The relative paucity of contributions by scientists is reflected in Leonardo's reach outside the journal. As the interest in science among artists has grown over the years, so has Leonardo's institutional commitment to these artists, as demonstrated in its coordination of panels at conferences, the co-sponsorship of conferences, and awards to groundbreaking artists. By contrast, our institutional collaborations have not yet extended into the scientific community---in part due to the lack of organizational structures to facilitate the work of scientists with a deep interest in the arts. To put it bluntly, scientists interested in the ArtScience connection are lonely, finding themselves isolated in their workplaces without like minds to communicate with.
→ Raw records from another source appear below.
Lemma str_of_int_inj a b : str_of_int a = str_of_int b -> a = b.
Proof.
  unfold str_of_int. intros H. apply lit_inj in H.
  apply DecimalZ.to_int_inj.
  destruct (to_int_not_nil a) as [A1 A2], (to_int_not_nil b) as [B1 B2].
  pose proof (NilZero.isi (Z.to_int a) A1 A2) as Ha.
  pose proof (NilZero.isi (Z.to_int b) B1 B2) as Hb.
  rewrite H in Ha. congruence.
Qed.

Section MainFacts.
Variable lower : str -> str.
Variable is_word : codepoint -> bool.
Variable stem : str -> str.
Context {seed : Type}.
Variable hash : seed -> str -> Z.

(** Two processes give a response the same id exactly when its hash is
    the same in both. *)
Lemma entry_id_stable_iff (s1 s2 : seed) (pdf_path response : str) :
  entry_id stem hash s1 pdf_path response = entry_id stem hash s2 pdf_path response
  <-> hash s1 response = hash s2 response.
Proof.
  unfold entry_id. split.
  - intros H. apply app_inv_head in H. apply app_inv_head in H.
    now apply str_of_int_inj.
  - now intros ->.
Qed.

Lemma store_response_ids (s : seed) (pdf_path response : str) :
  ids (store_response lower is_word stem hash s pdf_path response)
  = [entry_id stem hash s pdf_path response].
Proof. reflexivity. Qed.
End MainFacts.

Example hash_of_a_response :
  CPython.hash (CPython.secret_of_seed 0) (lit "alloy strength density")
  = 2546043245576888553%Z /\
  CPython.hash (CPython.secret_of_seed 1) (lit "alloy strength density")
  = 1525926343893385782%Z.
Proof. split; vm_compute; reflexivity. Qed.

(** C3 fails on the code.  The id that [main] gives the record of a
    response changes with the hash secret of the process: run with
    PYTHONHASHSEED=0 and with PYTHONHASHSEED=1, the same document and
    the same response are stored under two ids. *)
Theorem record_id_depends_on_hash_secret
    (lower : str -> str) (is_word : codepoint -> bool) (stem : str -> str)
    (pdf_path : str) :
  ids (store_response lower is_word stem CPython.hash (CPython.secret_of_seed 0)
         pdf_path (lit "alloy strength density"))
  <> ids (store_response lower is_word stem CPython.hash (CPython.secret_of_seed 1)
            pdf_path (lit "alloy strength density")).
Proof.
  rewrite !store_response_ids. intros H. inversion H as [E].
  apply entry_id_stable_iff in E.
  vm_compute in E. discriminate.
Qed.

(** * More on [cosine_similarity] *)

Module Binary64More.
Import SF.
Local Open Scope Z_scope.

Lemma SFmul_comm a b : SF64mul a b = SF64mul b a.
Proof.
  destruct a as [[]|[]| |[] ma ea], b as [[]|[]| |[] mb eb]; try reflexivity;
    unfold SF64mul, SFmul; now rewrite Pos.mul_comm, Z.add_comm.
Qed.

Lemma mul_comm (x y : float) : mul x y = mul y x.
Proof.
  apply Prim2SF_inj. cbn [mul binary64]. rewrite !mul_spec. apply SFmul_comm.
Qed.

Lemma dot_from_comm (a b : list float) acc :
  Formula.dot_from acc a b = Formula.dot_from acc b a.
Proof.
  revert b acc. induction a as [|x a IH]; intros [|y b] acc; simpl; trivial.
  now rewrite IH, mul_comm.
Qed.

Lemma not_negative_nonneg x : (x <? 0)%float = false -> nonneg_sf (Prim2SF x).
Proof.
  rewrite ltb_spec. change (Prim2SF 0) with (S754_zero false).
  destruct (Prim2SF x) as [[]|[]| |[] m e]; simpl; trivial; discriminate.
Qed.

Lemma SFadd_eps_positive p :
  nonneg_sf p -> positive_or_nan (SF64add p eps_sf).
Proof.
  destruct p as [[]|[]| |[] m e]; try exact (fun _ => I); try contradiction.
  intros _.
  assert (H : positive_sf (SF64add (S754_finite false m e) eps_sf)).
  { apply Binary64.SFadd_positive. unfold SpecFloat.emin, prec, emax. simpl. lia. }
  destruct (SF64add (S754_finite false m e) eps_sf) as [|[]| |[] m' e'];
    try exact I; contradiction.
Qed.

Lemma SFdiv_nonneg a d :
  nonneg_sf a -> positive_or_nan d -> nonneg_sf (SF64div a d).
Proof.
  destruct a as [[]|[]| |[] ma ea], d as [[]|[]| |[] md ed];
    try exact (fun _ _ => I); try contradiction.
  intros _ _. unfold SF64div, SFdiv.
  destruct (SFdiv_core_binary prec emax (Zpos ma) ea (Zpos md) ed) as [[mz ez] lz].
  apply Binary64.binary_round_aux_nonneg.
Qed.

Lemma products_nonneg (a b : list float) :
  Forall (fun x => nonneg_sf (Prim2SF x)) a ->
  Forall (fun x => nonneg_sf (Prim2SF x)) b ->
  Forall (fun x => nonneg_sf (Prim2SF x)) (map (fun '(x, y) => mul x y) (zip a b)).
Proof.
  intros Ha. revert b. induction Ha as [|x a Hx _ IH]; intros [|y b] Hb; simpl;
    try constructor.
  - cbn [mul binary64]. rewrite mul_spec. apply Binary64.SFmul_nonneg; trivial.
    now inversion Hb.
  - apply IH. now inversion Hb.
Qed.
(** The loop calls [urlopen] only in a turn whose choice, read at the
    menu, is 1, and whose dream, read next, is not blank. *)
Lemma loop_urlopens (key : str) (inputs : list str) :
  forall turn file,
    net_events (events (loop key turn inputs file)) <> [] ->
    exists before line dream after,
      events (loop key turn inputs file) =
        before ++ asked menu_prompt :: entered line
          :: asked dream_prompt :: entered dream :: after /\
      In line inputs /\ In dream inputs /\
      Journal.strip line = u "1" /\ Journal.strip dream <> [].
Proof.
  remember (length inputs) as n eqn:Hn.
  assert (Hlen : length inputs <= n) by lia. clear Hn.
  revert inputs Hlen. induction n as [| n IH]; intros inputs Hlen turn file.
  - destruct inputs; [| simpl in Hlen; lia]. rewrite loop_nil.
    intros H. exfalso. apply H. reflexivity.
  - destruct inputs as [| line rest].
    { rewrite loop_nil. intros H. exfalso. apply H. reflexivity. }
    destruct (one_turn key turn line rest file)
      as [consumed [rest' [tail [res [file' [Hsplit [Hne [Hnet [_ Hres]]]]]]]]].
    assert (Hhere : net_events tail <> [] ->
              forall rest_of_events,
              exists before l dream after,
                (menu_lines ++ asked menu_prompt :: entered line :: tail)
                  ++ rest_of_events =
                before ++ asked menu_prompt :: entered l
                  :: asked dream_prompt :: entered dream :: after /\
                In l (line :: rest) /\ In dream (line :: rest) /\
                Journal.strip l = u "1" /\ Journal.strip dream <> []).
    { intros H more.
      destruct (Hnet H) as [dream [after [-> [Hin [Hline Hdream]]]]].
      exists menu_lines, line, dream, (after ++ more).
      split; [rewrite <- app_assoc; reflexivity |].
      split; [left; reflexivity |]. split; [right; exact Hin | auto]. }
    destruct res as [r |].
    + destruct Hres as [-> _]. unfold events. cbn [fst snd].
      rewrite net_events_menu. intros H.
      destruct (Hhere H []) as [before [l [dream [after [Heq Hrest]]]]].
      rewrite app_nil_r in Heq. exists before, l, dream, after. auto.
    + rewrite Hres, events_prepend, OracleTheory.net_events_app,
        net_events_menu.
      intros H.
      destruct (net_events tail) as [| ev evs] eqn:Htail.
      * destruct (IH rest' (shorter _ _ _ _ _ Hsplit Hne Hlen) _ _ H)
          as [before [l [dream [after [-> [Hin [Hind Hl]]]]]]].
        exists ((menu_lines ++ asked menu_prompt :: entered line :: tail)
                  ++ before), l, dream, after.
        split; [apply app_assoc |].
        split; [exact (in_rest _ _ _ _ _ Hsplit Hin) |].
        split; [exact (in_rest _ _ _ _ _ Hsplit Hind) | exact Hl].
      * apply Hhere. discriminate.
Qed.

(** The loop changes the journal file only after a ['y']. *)
Lemma loop_file (key : str) (inputs : list str) :
  forall turn file,
    left_file (loop key turn inputs file) <> file ->
    exists line, In line inputs /\ lower line = u "y".
Proof.
  remember (length inputs) as n eqn:Hn.
  assert (Hlen : length inputs <= n) by lia. clear Hn.
  revert inputs Hlen. induction n as [| n IH]; intros inputs Hlen turn file.
  - destruct inputs; [| simpl in Hlen; lia]. rewrite loop_nil.
    intros H. exfalso. apply H. reflexivity.
  - destruct inputs as [| line rest].
    { rewrite loop_nil. intros H. exfalso. apply H. reflexivity. }
    destruct (one_turn key turn line rest file)
      as [consumed [rest' [tail [res [file' [Hsplit [Hne [_ [Hfile Hres]]]]]]]]].
    assert (Hconsumed : file' <> file ->
              exists l, In l (line :: rest) /\ lower l = u "y").
    { intros H. destruct (Hfile H) as [l [Hin Hl]]. exists l.
      split; [| exact Hl]. rewrite Hsplit. apply in_or_app. left. exact Hin. }
    destruct res as [r |].
    + destruct Hres as [-> _]. unfold left_file. cbn [snd]. exact Hconsumed.
    + rewrite Hres, left_file_prepend. intros H.
      destruct (Journal_eq_dec file' file) as [Heq | Hneq];
        [| exact (Hconsumed Hneq)].
      subst file'.
      destruct (IH rest' (shorter _ _ _ _ _ Hsplit Hne Hlen) _ _ H)
        as [l [Hin Hl]].
      exists l. split; [| exact Hl].
      rewrite Hsplit. apply in_or_app. right. exact Hin.
Qed.
Lemma Swap_effect_witness :
  Swap (mkByAlpha ["b"; "a"] ["second"; "first"]
                  [echoCommand "b" "second"; echoCommand "a" "first"]) 1 0
  = Some (mkByAlpha ["a"; "b"] ["first"; "a"]
                    [echoCommand "a" "first"; echoCommand "b" "second"])
  /\ nth_error ["first"; "a"] 1 = nth_error ["b"; "a"] 1.
Proof.
  split; [reflexivity|].
  apply (Swap_effect
           (mkByAlpha ["b"; "a"] ["second"; "first"]
                      [echoCommand "b" "second"; echoCommand "a" "first"])
           (mkByAlpha ["a"; "b"] ["first"; "a"]
                      [echoCommand "a" "first"; echoCommand "b" "second"])
           1 0 eq_refl).
  discriminate.
Defined.

(** * The earlier revision of the handler layer (handler.go) *)

Module Legacy.

(** The later revision, under names that the module does not redefine. *)
Local Abbreviation later_NextCommand := NextCommand.
Local Abbreviation later_Write := Write.

(** [responseWriter.Write]: the earlier writer has no label and counts
    nothing; it hands the message to its sender itself. *)
Definition Write (w : responseWriter) (bs : list byte) (wd : World)
  : (Z * option error) * responseWriter * World :=
  let nmsg := msg w in
  let nmsg := set_Text nmsg (string_of_list_byte bs) in
  let wd := Sender_Send (w_snd w) context_TODO nmsg wd in
  ((Z.of_nat (List.length bs), None), w, wd).

(** The body of the loop of [List]. *)
Definition List_step (acc : list string * list string)
  (e : string * CommandHandler) : list string * list string :=
  let (cmds, descs) := acc in
  let ch := snd e in
  let (n, d) := Describe ch in
  (cmds ++ [n], descs ++ [d]).
(** ** Variations of the collaborators

    The function binds two values it never uses: the rate reported by the
    loader ([sr]) and the phase part of [librosa.magphase]'s pair.  These
    wrappers change exactly those two values. *)

Definition with_reported_rate (f : Z -> Z) (C : Collaborators)
    : Collaborators := {|
  librosa_load p sr m o d w :=
    match librosa_load C p sr m o d w with
    | (w', Ok (y, rate)) => (w', Ok (y, f rate))
    | (w', Raise e) => (w', Raise e)
    end;
  librosa_cqt := librosa_cqt C;
  librosa_magphase := librosa_magphase C;
  librosa_amplitude_to_db := librosa_amplitude_to_db C;
  cqt_lim := cqt_lim C
|}.

Definition with_phase (g : cmatrix -> cmatrix) (C : Collaborators)
    : Collaborators := {|
  librosa_load := librosa_load C;
  librosa_cqt := librosa_cqt C;
  librosa_magphase D w :=
    match librosa_magphase C D w with
    | (w', Ok (mag, phase)) => (w', Ok (mag, g phase))
    | (w', Raise e) => (w', Raise e)
    end;
  librosa_amplitude_to_db := librosa_amplitude_to_db C;
  cqt_lim := cqt_lim C
|}.

(** One entry of the result of [Exact.amplitude_to_db], as a function of
    the entry [s] it comes from: [R] is the reference magnitude and [cap]
    the lower bound that [top_db] sets. *)
Definition db_entry (log10 : Q -> Q) (R cap s : Q) : Q :=
  Qmax (10 * log10 (Qmax (Librosa.amin_default ^ 2) (Qabs s * Qabs s))
        - 10 * log10 (Qmax (Librosa.amin_default ^ 2) (Qabs (R ^ 2)))) cap.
To formalize our commitment to bring more scientists into the ArtScience conversation, Leonardo's governing board has initiated the formation of a Scientists' Working Group (SWG). To begin, we are creating a database of scientists interested in the arts. This database will potentially serve several purposes, including providing a mechanism for artists to find scientist collaborators. The database will include those whose work does not fit within Western scientific norms; it will also draw from disciplines other than math, physics and biology, most traditionally linked with art and aesthetics. By contrast, I, as a chemist, have an interest in bringing the paradigms of synthesis, transformation and molecular representation more overtly into the conversation between art and science.

An extension of the database will be the creation of an on-line discussion forum for scientists seriously committed to working at the intersections of science and art. The discussion in the current SWG provides a glimpse into some of the issues of concern to such scientists: the desire for a greater emphasis on (pure) science as opposed to technology in the artistic community; a need for a greater emphasis on conceptual, rather than visual, aspects of science; what scientific rigor means in an artistic context; and how to create forums for true ArtScience interdisciplinarity.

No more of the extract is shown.